(Stored data entries)
%%

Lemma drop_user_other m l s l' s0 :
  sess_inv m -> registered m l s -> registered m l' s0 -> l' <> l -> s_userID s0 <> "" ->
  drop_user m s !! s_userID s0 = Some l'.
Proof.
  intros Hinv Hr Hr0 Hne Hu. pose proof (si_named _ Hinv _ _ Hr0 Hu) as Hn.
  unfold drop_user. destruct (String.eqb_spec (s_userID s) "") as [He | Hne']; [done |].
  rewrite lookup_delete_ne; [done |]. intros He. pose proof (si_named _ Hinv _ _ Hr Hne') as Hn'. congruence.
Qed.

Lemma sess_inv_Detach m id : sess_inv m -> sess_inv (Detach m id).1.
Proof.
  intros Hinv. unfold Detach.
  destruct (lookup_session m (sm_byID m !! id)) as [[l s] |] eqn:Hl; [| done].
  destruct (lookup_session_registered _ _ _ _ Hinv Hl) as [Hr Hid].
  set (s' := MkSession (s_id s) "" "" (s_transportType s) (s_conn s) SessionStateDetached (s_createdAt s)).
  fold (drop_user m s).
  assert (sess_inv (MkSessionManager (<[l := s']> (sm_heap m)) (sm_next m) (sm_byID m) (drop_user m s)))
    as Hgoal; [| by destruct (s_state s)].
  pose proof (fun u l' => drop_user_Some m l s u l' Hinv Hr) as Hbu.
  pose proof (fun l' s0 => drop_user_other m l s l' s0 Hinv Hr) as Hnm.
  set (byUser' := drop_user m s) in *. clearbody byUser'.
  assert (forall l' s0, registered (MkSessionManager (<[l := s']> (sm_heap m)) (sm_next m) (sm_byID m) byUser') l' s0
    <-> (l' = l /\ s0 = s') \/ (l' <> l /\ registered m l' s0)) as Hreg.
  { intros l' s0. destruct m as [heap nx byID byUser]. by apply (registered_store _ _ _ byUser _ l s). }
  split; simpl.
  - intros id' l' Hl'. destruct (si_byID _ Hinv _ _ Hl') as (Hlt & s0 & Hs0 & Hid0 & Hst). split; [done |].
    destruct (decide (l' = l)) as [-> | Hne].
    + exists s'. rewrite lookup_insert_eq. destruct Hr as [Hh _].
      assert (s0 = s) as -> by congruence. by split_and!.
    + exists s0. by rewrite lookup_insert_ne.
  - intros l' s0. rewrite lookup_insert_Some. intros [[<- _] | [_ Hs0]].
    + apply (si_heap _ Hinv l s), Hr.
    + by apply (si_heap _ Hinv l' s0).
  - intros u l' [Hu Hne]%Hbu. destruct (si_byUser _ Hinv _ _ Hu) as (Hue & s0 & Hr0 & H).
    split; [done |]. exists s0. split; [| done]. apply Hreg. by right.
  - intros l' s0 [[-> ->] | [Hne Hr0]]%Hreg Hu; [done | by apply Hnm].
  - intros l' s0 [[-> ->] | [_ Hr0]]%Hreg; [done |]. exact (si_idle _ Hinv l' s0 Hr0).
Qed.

%%

◆ EXERCISE REQUIREMENTS ◆
Print the entries once more, character for character.

◆ SOLVED PROBLEM ◆
Lemma drop_user_other m l s l' s0 :
  sess_inv m -> registered m l s -> registered m l' s0 -> l' <> l -> s_userID s0 <> "" ->
  drop_user m s !! s_userID s0 = Some l'.
Proof.
  intros Hinv Hr Hr0 Hne Hu. pose proof (si_named _ Hinv _ _ Hr0 Hu) as Hn.
  unfold drop_user. destruct (String.eqb_spec (s_userID s) "") as [He | Hne']; [done |].
  rewrite lookup_delete_ne; [done |]. intros He. pose proof (si_named _ Hinv _ _ Hr Hne') as Hn'. congruence.
Qed.

Lemma sess_inv_Detach m id : sess_inv m -> sess_inv (Detach m id).1.
Proof.
  intros Hinv. unfold Detach.
  destruct (lookup_session m (sm_byID m !! id)) as [[l s] |] eqn:Hl; [| done].
  destruct (lookup_session_registered _ _ _ _ Hinv Hl) as [Hr Hid].
  set (s' := MkSession (s_id s) "" "" (s_transportType s) (s_conn s) SessionStateDetached (s_createdAt s)).
  fold (drop_user m s).
  assert (sess_inv (MkSessionManager (<[l := s']> (sm_heap m)) (sm_next m) (sm_byID m) (drop_user m s)))
    as Hgoal; [| by destruct (s_state s)].
  pose proof (fun u l' => drop_user_Some m l s u l' Hinv Hr) as Hbu.
  pose proof (fun l' s0 => drop_user_other m l s l' s0 Hinv Hr) as Hnm.
  set (byUser' := drop_user m s) in *. clearbody byUser'.
  assert (forall l' s0, registered (MkSessionManager (<[l := s']> (sm_heap m)) (sm_next m) (sm_byID m) byUser') l' s0
    <-> (l' = l /\ s0 = s') \/ (l' <> l /\ registered m l' s0)) as Hreg.
  { intros l' s0. destruct m as [heap nx byID byUser]. by apply (registered_store _ _ _ byUser _ l s). }
  split; simpl.
  - intros id' l' Hl'. destruct (si_byID _ Hinv _ _ Hl') as (Hlt & s0 & Hs0 & Hid0 & Hst). split; [done |].
    destruct (decide (l' = l)) as [-> | Hne].
    + exists s'. rewrite lookup_insert_eq. destruct Hr as [Hh _].
      assert (s0 = s) as -> by congruence. by split_and!.
    + exists s0. by rewrite lookup_insert_ne.
  - intros l' s0. rewrite lookup_insert_Some. intros [[<- _] | [_ Hs0]].
    + apply (si_heap _ Hinv l s), Hr.
    + by apply (si_heap _ Hinv l' s0).
  - intros u l' [Hu Hne]%Hbu. destruct (si_byUser _ Hinv _ _ Hu) as (Hue & s0 & Hr0 & H).
    split; [done |]. exists s0. split; [| done]. apply Hreg. by right.
  - intros l' s0 [[-> ->] | [Hne Hr0]]%Hreg Hu; [done | by apply Hnm].
  - intros l' s0 [[-> ->] | [_ Hr0]]%Hreg; [done |]. exact (si_idle _ Hinv l' s0 Hr0).
Qed.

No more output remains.